§ **Task description**: Filter on the word "arcLines": copy each matching line from the listing below.

§ **Record set**:
***

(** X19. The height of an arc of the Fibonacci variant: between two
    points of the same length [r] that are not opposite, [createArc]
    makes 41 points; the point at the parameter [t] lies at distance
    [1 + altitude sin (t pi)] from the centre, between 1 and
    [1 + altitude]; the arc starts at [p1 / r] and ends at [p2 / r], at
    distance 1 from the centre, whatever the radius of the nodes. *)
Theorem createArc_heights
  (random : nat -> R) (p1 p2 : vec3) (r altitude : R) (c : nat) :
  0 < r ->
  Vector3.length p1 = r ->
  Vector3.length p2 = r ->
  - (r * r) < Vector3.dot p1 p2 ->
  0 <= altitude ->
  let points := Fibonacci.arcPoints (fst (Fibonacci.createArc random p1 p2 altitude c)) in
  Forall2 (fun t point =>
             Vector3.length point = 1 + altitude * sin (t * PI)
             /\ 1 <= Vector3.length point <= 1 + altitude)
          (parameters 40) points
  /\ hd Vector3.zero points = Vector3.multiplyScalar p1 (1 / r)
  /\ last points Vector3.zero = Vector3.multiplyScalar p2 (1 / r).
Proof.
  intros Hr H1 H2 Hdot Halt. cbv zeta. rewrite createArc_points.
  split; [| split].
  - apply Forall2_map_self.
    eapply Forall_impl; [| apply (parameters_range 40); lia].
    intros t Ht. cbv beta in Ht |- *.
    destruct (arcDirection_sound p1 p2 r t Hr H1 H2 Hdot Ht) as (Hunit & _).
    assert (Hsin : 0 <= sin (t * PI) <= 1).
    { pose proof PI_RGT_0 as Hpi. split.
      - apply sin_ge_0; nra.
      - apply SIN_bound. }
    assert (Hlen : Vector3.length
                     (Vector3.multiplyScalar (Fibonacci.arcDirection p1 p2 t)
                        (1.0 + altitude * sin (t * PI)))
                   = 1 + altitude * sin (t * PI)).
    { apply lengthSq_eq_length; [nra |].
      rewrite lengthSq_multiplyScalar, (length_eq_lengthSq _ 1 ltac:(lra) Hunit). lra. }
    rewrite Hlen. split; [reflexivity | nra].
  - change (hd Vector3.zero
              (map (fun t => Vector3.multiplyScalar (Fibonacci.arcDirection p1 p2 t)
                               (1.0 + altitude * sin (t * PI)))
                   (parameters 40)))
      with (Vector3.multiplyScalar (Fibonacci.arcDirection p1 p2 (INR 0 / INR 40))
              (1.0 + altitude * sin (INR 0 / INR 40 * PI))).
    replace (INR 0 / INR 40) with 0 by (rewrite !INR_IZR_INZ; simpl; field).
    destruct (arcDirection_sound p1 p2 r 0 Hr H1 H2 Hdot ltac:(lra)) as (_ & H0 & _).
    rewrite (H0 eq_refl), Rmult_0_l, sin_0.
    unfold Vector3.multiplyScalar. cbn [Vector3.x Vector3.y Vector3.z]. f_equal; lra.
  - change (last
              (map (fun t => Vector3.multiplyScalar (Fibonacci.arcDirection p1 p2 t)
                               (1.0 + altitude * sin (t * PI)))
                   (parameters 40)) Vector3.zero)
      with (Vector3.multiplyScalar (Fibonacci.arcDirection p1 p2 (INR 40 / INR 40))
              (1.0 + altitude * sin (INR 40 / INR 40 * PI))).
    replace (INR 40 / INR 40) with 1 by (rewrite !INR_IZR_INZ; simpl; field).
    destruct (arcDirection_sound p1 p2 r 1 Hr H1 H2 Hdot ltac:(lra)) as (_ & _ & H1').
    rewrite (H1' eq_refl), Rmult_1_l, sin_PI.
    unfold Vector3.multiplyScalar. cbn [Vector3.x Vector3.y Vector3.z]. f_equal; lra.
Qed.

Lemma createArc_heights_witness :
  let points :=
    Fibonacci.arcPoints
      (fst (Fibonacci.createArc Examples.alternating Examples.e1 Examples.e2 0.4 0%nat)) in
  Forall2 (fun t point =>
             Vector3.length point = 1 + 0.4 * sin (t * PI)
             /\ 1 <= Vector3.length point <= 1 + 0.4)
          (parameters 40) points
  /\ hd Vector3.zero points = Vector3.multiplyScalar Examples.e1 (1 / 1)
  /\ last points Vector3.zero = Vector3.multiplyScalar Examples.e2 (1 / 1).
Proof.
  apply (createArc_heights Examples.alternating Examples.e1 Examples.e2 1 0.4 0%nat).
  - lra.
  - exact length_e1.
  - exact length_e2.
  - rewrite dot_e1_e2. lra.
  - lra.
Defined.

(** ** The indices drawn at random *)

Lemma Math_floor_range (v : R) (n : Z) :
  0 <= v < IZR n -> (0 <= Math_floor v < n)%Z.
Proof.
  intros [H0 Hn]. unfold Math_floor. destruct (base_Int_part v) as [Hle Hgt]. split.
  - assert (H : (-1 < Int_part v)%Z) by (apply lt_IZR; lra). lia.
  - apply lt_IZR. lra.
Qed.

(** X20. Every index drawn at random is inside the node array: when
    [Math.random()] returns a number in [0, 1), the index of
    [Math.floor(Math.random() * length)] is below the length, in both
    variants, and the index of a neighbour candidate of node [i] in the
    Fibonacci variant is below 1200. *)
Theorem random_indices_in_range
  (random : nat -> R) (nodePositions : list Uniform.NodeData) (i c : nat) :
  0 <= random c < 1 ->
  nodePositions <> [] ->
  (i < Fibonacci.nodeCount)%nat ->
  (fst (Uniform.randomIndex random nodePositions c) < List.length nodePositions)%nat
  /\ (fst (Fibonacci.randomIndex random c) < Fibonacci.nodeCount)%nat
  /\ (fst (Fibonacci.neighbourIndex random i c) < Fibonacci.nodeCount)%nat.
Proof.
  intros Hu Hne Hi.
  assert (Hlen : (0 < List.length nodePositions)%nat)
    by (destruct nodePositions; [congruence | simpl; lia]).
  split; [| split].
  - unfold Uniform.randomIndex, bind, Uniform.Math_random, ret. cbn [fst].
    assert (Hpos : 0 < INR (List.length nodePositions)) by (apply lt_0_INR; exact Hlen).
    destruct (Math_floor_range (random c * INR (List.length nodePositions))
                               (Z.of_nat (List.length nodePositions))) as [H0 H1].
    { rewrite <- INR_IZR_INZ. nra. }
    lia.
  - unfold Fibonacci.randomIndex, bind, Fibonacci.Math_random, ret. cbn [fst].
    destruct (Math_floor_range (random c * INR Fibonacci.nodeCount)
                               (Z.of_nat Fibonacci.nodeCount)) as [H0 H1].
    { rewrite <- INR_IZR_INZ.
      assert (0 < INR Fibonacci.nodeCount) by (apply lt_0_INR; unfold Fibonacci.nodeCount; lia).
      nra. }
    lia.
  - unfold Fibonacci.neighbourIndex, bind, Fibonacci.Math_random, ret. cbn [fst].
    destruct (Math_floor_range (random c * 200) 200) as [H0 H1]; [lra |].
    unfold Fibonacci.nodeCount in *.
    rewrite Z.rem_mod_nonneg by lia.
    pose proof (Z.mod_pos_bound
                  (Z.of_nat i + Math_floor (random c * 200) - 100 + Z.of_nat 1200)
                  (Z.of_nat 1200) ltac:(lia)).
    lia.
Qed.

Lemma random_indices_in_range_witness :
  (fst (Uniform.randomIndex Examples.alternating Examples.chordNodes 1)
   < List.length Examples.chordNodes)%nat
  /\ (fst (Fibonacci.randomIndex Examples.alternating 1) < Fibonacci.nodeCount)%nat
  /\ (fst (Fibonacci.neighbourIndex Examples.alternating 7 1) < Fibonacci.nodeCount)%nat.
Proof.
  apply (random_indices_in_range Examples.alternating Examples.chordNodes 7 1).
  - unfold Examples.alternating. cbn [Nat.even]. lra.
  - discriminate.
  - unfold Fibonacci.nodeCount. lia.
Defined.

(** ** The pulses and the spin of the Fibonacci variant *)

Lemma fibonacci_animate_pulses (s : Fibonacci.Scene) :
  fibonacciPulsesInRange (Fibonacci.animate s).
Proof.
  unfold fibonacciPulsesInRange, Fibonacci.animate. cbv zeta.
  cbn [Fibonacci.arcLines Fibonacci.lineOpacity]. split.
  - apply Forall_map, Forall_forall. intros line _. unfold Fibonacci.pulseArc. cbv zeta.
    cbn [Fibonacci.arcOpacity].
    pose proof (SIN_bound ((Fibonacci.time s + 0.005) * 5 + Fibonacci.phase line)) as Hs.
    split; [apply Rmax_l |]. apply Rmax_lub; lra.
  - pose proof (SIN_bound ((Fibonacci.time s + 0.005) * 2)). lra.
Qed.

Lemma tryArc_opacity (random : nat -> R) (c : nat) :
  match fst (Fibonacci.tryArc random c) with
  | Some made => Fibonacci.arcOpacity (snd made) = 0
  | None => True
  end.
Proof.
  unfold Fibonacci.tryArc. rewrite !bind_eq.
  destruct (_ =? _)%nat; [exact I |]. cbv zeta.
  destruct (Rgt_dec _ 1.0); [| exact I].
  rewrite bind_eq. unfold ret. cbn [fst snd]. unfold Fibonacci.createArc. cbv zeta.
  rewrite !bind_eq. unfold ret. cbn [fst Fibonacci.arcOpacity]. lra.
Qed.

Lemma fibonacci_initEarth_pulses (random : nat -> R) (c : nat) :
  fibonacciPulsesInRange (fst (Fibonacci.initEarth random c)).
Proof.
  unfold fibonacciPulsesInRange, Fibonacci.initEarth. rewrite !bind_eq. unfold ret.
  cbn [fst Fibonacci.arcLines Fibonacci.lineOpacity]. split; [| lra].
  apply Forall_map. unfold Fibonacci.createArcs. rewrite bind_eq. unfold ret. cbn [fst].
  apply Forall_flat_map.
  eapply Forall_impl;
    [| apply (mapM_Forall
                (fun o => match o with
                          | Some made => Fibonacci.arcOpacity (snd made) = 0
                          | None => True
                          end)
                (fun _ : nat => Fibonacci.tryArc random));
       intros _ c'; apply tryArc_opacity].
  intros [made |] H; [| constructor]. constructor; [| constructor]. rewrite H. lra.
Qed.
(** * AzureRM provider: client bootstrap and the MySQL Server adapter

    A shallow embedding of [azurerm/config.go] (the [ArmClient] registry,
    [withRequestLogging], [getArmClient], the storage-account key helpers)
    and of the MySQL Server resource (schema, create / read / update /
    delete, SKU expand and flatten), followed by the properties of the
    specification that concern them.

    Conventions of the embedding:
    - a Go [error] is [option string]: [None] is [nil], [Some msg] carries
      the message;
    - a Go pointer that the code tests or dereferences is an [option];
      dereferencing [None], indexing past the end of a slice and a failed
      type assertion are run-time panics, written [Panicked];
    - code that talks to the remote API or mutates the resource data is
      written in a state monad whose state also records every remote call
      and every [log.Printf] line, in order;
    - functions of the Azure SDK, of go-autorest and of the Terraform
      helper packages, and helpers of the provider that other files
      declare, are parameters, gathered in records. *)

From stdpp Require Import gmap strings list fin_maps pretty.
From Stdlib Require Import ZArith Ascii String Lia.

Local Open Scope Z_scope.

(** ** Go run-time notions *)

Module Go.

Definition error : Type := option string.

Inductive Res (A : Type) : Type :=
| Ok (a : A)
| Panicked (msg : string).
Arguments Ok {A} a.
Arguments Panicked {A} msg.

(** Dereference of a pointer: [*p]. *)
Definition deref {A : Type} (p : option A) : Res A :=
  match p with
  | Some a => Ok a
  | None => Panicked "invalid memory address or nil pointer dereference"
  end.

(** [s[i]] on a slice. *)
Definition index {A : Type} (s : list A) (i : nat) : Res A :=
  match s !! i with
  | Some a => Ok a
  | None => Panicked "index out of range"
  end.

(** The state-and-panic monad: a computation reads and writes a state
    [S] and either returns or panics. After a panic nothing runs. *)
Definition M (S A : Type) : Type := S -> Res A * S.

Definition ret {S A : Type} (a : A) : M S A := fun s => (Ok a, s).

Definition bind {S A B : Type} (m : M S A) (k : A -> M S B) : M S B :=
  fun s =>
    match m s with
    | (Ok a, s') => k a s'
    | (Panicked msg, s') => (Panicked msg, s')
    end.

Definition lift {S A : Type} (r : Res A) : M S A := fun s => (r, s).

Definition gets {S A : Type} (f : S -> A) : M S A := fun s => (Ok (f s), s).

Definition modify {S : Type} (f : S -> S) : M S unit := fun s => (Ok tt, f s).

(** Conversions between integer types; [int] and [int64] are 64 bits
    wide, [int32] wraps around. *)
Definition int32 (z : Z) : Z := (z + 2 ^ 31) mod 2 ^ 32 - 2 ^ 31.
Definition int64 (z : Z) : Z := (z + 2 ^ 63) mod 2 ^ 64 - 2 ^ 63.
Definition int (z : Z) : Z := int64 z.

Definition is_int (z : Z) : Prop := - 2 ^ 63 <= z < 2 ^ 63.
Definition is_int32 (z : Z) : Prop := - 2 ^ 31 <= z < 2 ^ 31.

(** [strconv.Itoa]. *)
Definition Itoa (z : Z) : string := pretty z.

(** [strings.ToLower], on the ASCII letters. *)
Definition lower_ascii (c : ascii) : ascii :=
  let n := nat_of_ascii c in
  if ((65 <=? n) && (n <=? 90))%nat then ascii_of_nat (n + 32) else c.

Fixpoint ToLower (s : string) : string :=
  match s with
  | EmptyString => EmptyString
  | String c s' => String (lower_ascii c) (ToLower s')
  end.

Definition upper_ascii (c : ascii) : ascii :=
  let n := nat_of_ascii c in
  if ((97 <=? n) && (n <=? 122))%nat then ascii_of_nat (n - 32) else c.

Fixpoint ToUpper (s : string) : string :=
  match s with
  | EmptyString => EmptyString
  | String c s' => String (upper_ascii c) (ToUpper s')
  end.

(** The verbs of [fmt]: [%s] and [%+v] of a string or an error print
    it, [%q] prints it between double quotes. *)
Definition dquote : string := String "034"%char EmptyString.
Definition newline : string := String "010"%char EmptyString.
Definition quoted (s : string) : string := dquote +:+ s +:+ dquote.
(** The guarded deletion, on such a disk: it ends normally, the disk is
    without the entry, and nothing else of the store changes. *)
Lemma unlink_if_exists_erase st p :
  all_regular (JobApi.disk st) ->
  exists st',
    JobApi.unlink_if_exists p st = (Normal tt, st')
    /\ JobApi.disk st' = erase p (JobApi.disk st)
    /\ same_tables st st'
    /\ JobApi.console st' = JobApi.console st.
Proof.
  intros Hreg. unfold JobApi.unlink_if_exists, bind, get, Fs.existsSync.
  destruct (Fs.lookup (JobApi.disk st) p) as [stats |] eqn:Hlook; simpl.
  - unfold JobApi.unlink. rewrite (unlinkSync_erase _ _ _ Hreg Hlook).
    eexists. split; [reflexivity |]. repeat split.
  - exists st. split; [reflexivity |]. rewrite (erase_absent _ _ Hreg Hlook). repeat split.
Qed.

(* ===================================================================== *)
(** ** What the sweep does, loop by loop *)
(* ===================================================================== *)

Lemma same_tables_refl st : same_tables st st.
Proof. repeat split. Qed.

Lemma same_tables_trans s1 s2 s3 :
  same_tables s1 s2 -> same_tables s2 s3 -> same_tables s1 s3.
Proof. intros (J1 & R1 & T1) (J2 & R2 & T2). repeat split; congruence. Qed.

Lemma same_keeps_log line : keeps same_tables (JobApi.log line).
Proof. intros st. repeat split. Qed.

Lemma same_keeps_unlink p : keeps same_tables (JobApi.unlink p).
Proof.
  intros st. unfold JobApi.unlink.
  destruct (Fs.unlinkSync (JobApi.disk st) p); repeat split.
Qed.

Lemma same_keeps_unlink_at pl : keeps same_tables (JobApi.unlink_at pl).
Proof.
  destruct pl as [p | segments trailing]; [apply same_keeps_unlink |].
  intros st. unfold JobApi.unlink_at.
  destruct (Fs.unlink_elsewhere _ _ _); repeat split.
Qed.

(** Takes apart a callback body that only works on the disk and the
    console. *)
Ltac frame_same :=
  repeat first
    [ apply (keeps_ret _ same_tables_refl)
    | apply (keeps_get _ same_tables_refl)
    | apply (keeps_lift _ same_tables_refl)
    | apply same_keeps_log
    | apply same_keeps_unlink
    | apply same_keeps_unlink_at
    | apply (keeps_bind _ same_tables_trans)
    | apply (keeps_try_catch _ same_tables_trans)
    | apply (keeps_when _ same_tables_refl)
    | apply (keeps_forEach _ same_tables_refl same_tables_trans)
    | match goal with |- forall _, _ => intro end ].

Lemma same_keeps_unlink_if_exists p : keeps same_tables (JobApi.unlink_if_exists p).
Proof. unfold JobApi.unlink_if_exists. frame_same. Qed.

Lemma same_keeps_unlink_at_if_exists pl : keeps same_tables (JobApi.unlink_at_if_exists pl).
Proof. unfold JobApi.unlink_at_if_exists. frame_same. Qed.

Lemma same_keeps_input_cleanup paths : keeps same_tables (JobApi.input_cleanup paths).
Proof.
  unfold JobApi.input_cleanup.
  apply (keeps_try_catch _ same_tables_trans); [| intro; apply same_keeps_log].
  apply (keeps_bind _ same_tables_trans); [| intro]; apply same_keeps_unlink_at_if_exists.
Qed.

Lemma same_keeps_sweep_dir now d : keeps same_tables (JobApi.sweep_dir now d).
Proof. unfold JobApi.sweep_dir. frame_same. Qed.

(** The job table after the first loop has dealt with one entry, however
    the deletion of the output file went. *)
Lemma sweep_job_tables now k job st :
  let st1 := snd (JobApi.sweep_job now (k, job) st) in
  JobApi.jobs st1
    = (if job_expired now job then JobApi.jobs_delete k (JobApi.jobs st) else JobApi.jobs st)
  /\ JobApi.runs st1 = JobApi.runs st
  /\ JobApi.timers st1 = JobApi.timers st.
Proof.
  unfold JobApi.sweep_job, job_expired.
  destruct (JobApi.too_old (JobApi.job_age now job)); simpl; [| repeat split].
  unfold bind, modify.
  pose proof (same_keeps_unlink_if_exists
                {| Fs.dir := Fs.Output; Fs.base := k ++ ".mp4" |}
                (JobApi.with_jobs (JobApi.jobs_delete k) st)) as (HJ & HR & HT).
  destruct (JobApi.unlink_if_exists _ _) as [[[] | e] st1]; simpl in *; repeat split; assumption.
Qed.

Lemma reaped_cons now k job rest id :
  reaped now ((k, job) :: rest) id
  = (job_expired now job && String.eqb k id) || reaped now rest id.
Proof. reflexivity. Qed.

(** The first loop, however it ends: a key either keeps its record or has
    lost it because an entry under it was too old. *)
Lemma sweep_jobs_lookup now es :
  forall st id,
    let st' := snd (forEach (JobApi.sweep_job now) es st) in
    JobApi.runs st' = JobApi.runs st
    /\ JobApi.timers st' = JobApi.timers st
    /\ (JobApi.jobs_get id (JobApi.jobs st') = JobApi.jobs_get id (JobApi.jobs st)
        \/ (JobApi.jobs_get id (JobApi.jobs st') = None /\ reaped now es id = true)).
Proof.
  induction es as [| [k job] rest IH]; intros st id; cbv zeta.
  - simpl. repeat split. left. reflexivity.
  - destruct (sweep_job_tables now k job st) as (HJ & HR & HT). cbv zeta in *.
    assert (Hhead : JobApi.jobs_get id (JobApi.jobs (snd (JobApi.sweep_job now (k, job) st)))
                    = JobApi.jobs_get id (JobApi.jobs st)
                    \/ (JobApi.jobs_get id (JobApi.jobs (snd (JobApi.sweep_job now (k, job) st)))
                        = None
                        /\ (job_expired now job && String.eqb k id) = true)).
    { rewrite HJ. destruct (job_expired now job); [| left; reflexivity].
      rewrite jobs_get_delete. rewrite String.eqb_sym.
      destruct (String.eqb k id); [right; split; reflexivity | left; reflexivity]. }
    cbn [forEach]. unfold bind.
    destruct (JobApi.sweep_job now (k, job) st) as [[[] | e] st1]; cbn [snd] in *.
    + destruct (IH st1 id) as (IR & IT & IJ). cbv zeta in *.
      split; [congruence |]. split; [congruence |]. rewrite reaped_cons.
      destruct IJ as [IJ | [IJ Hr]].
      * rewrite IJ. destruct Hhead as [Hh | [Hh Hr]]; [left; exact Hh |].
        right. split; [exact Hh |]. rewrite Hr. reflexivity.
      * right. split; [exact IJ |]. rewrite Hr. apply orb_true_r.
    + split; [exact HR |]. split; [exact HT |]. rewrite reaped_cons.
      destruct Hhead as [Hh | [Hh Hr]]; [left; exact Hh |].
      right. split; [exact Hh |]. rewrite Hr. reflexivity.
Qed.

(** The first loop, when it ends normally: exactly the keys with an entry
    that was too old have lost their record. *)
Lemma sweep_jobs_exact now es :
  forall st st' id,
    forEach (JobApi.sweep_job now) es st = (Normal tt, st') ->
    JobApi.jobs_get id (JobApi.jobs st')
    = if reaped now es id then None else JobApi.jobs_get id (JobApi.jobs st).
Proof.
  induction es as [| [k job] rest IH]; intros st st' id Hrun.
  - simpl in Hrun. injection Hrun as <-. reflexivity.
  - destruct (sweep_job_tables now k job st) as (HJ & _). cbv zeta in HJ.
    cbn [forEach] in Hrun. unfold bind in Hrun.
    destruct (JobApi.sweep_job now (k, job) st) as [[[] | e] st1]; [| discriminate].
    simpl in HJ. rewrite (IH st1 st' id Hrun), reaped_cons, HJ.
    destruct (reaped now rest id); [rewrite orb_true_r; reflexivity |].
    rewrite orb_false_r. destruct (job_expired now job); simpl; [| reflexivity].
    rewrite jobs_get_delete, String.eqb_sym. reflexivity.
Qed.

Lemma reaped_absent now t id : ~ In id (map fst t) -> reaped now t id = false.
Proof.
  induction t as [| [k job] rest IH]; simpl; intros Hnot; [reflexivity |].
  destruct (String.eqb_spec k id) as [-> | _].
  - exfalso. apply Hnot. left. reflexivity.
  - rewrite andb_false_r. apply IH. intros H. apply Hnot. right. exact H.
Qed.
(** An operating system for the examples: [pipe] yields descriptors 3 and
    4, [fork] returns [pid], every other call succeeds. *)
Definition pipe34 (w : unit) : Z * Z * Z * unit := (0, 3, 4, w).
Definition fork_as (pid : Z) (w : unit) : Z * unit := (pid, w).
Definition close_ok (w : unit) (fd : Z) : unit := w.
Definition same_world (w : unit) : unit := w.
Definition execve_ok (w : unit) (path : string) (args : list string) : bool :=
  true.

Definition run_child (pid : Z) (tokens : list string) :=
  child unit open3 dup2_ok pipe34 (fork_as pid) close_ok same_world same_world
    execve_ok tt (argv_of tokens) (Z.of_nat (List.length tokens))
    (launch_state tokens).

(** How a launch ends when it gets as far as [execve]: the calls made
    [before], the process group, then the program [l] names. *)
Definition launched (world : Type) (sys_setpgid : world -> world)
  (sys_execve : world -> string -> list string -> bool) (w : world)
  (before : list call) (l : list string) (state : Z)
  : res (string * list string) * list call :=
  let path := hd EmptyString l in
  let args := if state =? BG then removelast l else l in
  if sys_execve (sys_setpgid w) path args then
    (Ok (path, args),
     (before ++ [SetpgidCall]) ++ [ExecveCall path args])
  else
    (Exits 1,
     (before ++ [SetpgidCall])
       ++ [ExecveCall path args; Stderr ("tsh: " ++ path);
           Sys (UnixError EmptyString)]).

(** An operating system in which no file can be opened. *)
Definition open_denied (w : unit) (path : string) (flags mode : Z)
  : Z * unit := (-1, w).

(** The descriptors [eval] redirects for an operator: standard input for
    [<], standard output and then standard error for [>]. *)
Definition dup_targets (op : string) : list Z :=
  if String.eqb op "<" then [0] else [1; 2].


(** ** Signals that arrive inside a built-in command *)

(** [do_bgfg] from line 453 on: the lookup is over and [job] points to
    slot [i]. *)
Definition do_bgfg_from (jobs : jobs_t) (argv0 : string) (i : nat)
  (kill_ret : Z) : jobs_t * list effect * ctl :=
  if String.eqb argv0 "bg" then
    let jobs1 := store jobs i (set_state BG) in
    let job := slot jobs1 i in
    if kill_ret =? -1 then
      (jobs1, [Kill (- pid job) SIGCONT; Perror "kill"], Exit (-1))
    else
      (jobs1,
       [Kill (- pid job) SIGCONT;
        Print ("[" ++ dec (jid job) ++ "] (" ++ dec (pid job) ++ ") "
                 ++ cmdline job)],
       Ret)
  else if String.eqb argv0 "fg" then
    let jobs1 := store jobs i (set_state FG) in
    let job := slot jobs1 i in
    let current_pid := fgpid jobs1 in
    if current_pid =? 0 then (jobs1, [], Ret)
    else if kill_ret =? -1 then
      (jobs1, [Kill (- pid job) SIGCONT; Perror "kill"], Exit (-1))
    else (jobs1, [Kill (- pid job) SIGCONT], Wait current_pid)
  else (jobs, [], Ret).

***

§ **Response to the task**:
  cbn [Fibonacci.arcLines Fibonacci.lineOpacity]. split.
  cbn [fst Fibonacci.arcLines Fibonacci.lineOpacity]. split; [| lra].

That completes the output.